Bien que baissant un peu d'intensité sur sa seconde partie, le premier album éponyme de Billy Idol avait marqué le territoire d'un artiste à l'identité déjà bien affirmée. Le succès commercial étant également au rendez-vous, le britannique expatrié aux States ne tarde pas à donner une suite à cet opus, battant le fer tant qu'il est chaud et ne changeant pas une équipe qui a tout d'un ticket gagnant. En effet, le trio formé avec le guitariste Steve Stevens et le producteur Keith Forsey fait désormais preuve d'une grande complicité et d'une complémentarité qui est à l'origine de ce mélange de leurs influences réciproques pour un résultat unique. L'énergie punk amenée par le maître des lieux, la virtuosité hard-rock et l'inventivité de Stevens, et le son amené à la fois du disco et de la new-wave par Forsey, donnent une musique unique à même de toucher un large public venant d'horizons semblant jusque-là inconciliables.
Le nouveau venu, intitulé "Rebel Yell" en hommage au bourbon dont raffole Keith Richards avec lequel Billy a eu l'occasion de traîner un peu, reprend donc la recette de son prédécesseur mais fait preuve d'une maturité démultipliée et d'un niveau de qualité maintenu de bout en bout. Il faut dire que la quasi-totalité des titres a été écrite de façon collégiale. Seul le popisant et narquois 'Catch My Fall', zébré par les interventions du saxophone de Mars Williams, a été composé seul par le blond peroxydé. Et si l'ensemble est d'une cohérence sans faille, la variété est pourtant de mise, allant de l'hymne hard FM du titre éponyme à la ballade synthétique et fantomatique de 'The Dead Next Door', sans que l'attention de l'auditeur ne puisse se relâcher la moindre seconde.

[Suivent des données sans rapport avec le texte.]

(** A command to which an idle connection's server answers [o]: the reply, and the
    connection is idle again. *)
Lemma execute_once_reply i c cmd cs o :
  i_connection i = Some c -> idle c -> Forall (λ r, r <> []) cs ->
  p_available (c_peer c) (c_sent c ++ cmd) = p_available (c_peer c) (c_sent c) ++ cs ->
  concat cs = reply_of o -> storable o ->
  exists c', execute_once i cmd = (set_accum [] (set_connection (Some c') i), reply_of o)
    /\ idle c' /\ c_peer c' = c_peer c /\ c_sent c' = c_sent c ++ cmd.
Proof.
  intros Hi [Ht Ha] Hne Hav Hc Hs. unfold execute_once, send_command, ensure_connected. rewrite !Hi.
  unfold send_open. destruct (send_loop_all (length cmd) c cmd Ha ltac:(lia)) as [w ->].
  set (c1 := mkConnection _ _ _ _ _). unfold read_response. cbn [set_connection i_connection].
  assert (pending c1 = cs) as Hp.
  { unfold pending. simpl. rewrite Hav, Ht. apply drop_app_length. }
  rewrite (read_reply c1 cs o) by done. rewrite reply_not_empty. eexists. split; [done|].
  split; [|done]. split; [|done]. simpl. rewrite Hav, length_app. lia.
Qed.

Lemma get_served i c k cs o :
  i_connection i = Some c -> idle c -> Forall (λ r, r <> []) cs ->
  p_available (c_peer c) (c_sent c ++ get_command k) = p_available (c_peer c) (c_sent c) ++ cs ->
  concat cs = reply_of o -> storable o ->
  exists c', get i k = (set_accum [] (set_connection (Some c') i), answer_of o)
    /\ idle c' /\ c_peer c' = c_peer c /\ c_sent c' = c_sent c ++ get_command k.
Proof.
  intros Hi Hid Hne Hav Hc Hs. unfold get, execute.
  destruct (execute_once_reply i c _ cs o Hi Hid Hne Hav Hc Hs) as (c' & -> & Hc').
  rewrite reply_not_empty, get_reply_of. by exists c'.
Qed.

Lemma mget_served keys store : forall i c,
  i_connection i = Some c -> idle c -> serves (c_peer c) store (c_sent c) keys ->
  exists i' c', mget i keys = (i', (λ k, answer_of (store !! k)) <$> keys)
    /\ i_connection i' = Some c' /\ idle c' /\ c_peer c' = c_peer c
    /\ i_attempts i' = i_attempts i.
Proof.
  induction keys as [|k keys IH]; intros i c Hi Hid Hs; simpl; [by exists i, c|].
  destruct Hs as ((cs & Hne & Hav & Hc) & Hst & Hs).
  destruct (get_served i c k cs _ Hi Hid Hne Hav Hc Hst) as (c1 & -> & Hid1 & Hp1 & Hs1).
  rewrite <- Hp1, <- Hs1 in Hs.
  destruct (IH (set_accum [] (set_connection (Some c1) i)) c1 eq_refl Hid1 Hs)
    as (i2 & c2 & -> & Hi2 & Hid2 & Hp2 & Ha2).
  exists i2, c2. rewrite Hp2. done.
Qed.

(** ** The connection carries commands only once it is secured *)

Definition secured (i : Impl) : Prop :=
  match i_connection i with
  | None => True
  | Some c =>
      (i_use_tls i = true -> c_tls c = Some (expected_name i))
      /\ (i_password i <> [] -> auth_command (i_password i) `prefix_of` c_sent c)
  end.

Lemma send_loop_grows fuel c s c' b : send_loop fuel c s = (c', b) ->
  c_sent c `prefix_of` c_sent c' /\ c_tls c' = c_tls c.
Proof.
  revert c s. induction fuel as [|fuel IH]; intros c [|x s]; cbn [send_loop]; try (intros [= <- <-]; done).
  split_if; [intros [= <- <-]; done|]. intros E. apply IH in E as [Hp Ht]. simpl in *.
  split; [|done]. etrans; [|exact Hp]. by apply prefix_app_r.
Qed.

(** A command that was sent whole follows what was sent before it. *)
Lemma send_loop_sent fuel c s c' : send_loop fuel c s = (c', true) -> c_sent c' = c_sent c ++ s.
Proof.
  revert c s. induction fuel as [|fuel IH]; intros c [|x s]; cbn [send_loop];
    try (intros [= <-]; by rewrite app_nil_r).
  split_if; [done|]. intros E. apply IH in E as ->. simpl. by rewrite <- app_assoc, take_drop.
Qed.

Lemma read_open_keeps c : c_sent (read_open c).1.1 = c_sent c /\ c_tls (read_open c).1.1 = c_tls c.
Proof.
  unfold read_open, fill_until_crlf, fill_until, run_fill.
  destruct (fill _ [] _) as [[b a] n]. cbn [negb]. destruct b; [|done]. cbn [negb].
  destruct (starts_with _ _); [|done]. split_if; [done|].
  destruct (fill _ a _) as [[b2 a2] n2]. by destruct b2.
Qed.

Lemma authenticate_secured i c : (i_use_tls i = true -> c_tls c = Some (expected_name i)) -> c_sent c = [] ->
  secured (authenticate i c).1.
Proof.
  intros Ht Hs. unfold authenticate. destruct (empty (i_password i)) eqn:Ep.
  - unfold secured. simpl. split; [done|]. by destruct (i_password i).
  - destruct (send_open c _) as [c1 b] eqn:E1. destruct b; [|done]. cbn [negb].
    pose proof (read_open_keeps c1) as [Hr1 Hr2]. destruct (read_open c1) as [[c2 a] r]. simpl in Hr1, Hr2.
    destruct (starts_with _ _); [|done]. unfold secured. simpl. unfold send_open in E1.
    pose proof (send_loop_grows _ _ _ _ _ E1) as [_ Ht1].
    split; [rewrite Hr2, Ht1; done|]. intros _. rewrite Hr1, (send_loop_sent _ _ _ _ E1), Hs. done.
Qed.

Lemma start_tls_verified i t name : start_tls i t = Some name -> name = expected_name i.
Proof. unfold start_tls. repeat split_if; congruence. Qed.

Lemma secured_next i : i_connection i = None -> secured (ensure_connected i).1.
Proof.
  intros Hi. unfold ensure_connected. rewrite Hi.
  assert (secured (next_attempt i)) as Hn by (unfold secured; simpl; by rewrite Hi).
  destruct (n_resolve _) as [addresses|]; [|done].
  set (i1 := match addresses with (NoSocket | Refused) :: _ => _ | _ => _ end).
  assert (secured i1) as H1 by (unfold i1; by repeat case_match).
  destruct (connect_first _) as [peer|]; [|done]. destruct (i_use_tls i1) eqn:Hu.
  - destruct (start_tls i1 _) as [name|] eqn:Et; [|done].
    apply authenticate_secured; [|done]. intros _. simpl. by rewrite <- (start_tls_verified _ _ _ Et).
  - apply authenticate_secured; [|done]. congruence.
Qed.

Lemma secured_ensure i : secured i -> secured (ensure_connected i).1.
Proof.
  intros H. destruct (i_connection i) eqn:E; [|by apply secured_next].
  unfold ensure_connected. by rewrite E.
Qed.

Lemma secured_move i c c' : i_connection i = Some c -> secured i ->
  c_sent c `prefix_of` c_sent c' -> c_tls c' = c_tls c -> forall a, secured (set_accum a (set_connection (Some c') i)).
Proof.
  unfold secured. intros -> [H1 H2] Hs Ht a. simpl. rewrite Ht. split; [done|].
  intros Hp. etrans; [by apply H2|done].
Qed.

Il faut dire que les sommets ne manquent pas et qu'aucun temps mort ne vient les contrebalancer. 'Rebel Yell' ouvre les hostilités avec efficacité et donne l'occasion à Steve Stevens de faire une démonstration de son raygun effect obtenu en appliquant un jouet contre le micro de sa guitare, effet qu'il développera ensuite avec du matériel plus spécifique. Autre single, 'Eyes Without A Face', ballade sombre et angoissante en hommage au film d'horreur du même nom, voit une partie de son refrain interprétée en français par Perri Lister, compagne du chanteur et ancienne membre de groupes tels que Visage ou Kid Créole And The Coconuts, pour un résultat envoûtant et obsédant. Sur l'inquiétant et hypnotisant, 'Flesh For Fantasy', la voix grave ondule autour d'une basse ronde, de claviers froids et d'une guitare urbaine avant de lancer son attaque sur un refrain cinglant. Mais chaque titre mériterait d'être cité, parmi lesquels l'hymne à la vitesse 'Blue Highway', hard-rock rendu plus accessible par les claviers et dégainant un superbe solo sur son final, ou le punkisant '(Do Not) Stand In The Shadow' à l'efficacité directe et obsédante.
Avec "Rebel Yell", Billy Idol franchit, dès son deuxième album, les derniers paliers qui permette à un artiste de produire un album incontournable dans son genre. Si les intégristes de chaque style musical concerné trouveront forcement à redire au mélange unique réalisé par le chanteur et ses acolytes, tous les amateurs de pop, de rock, de hard, de new-wave ou de punk à l'esprit un peu ouvert, pourront se repaitre à volonté de cette orgie de titres variés et imparables.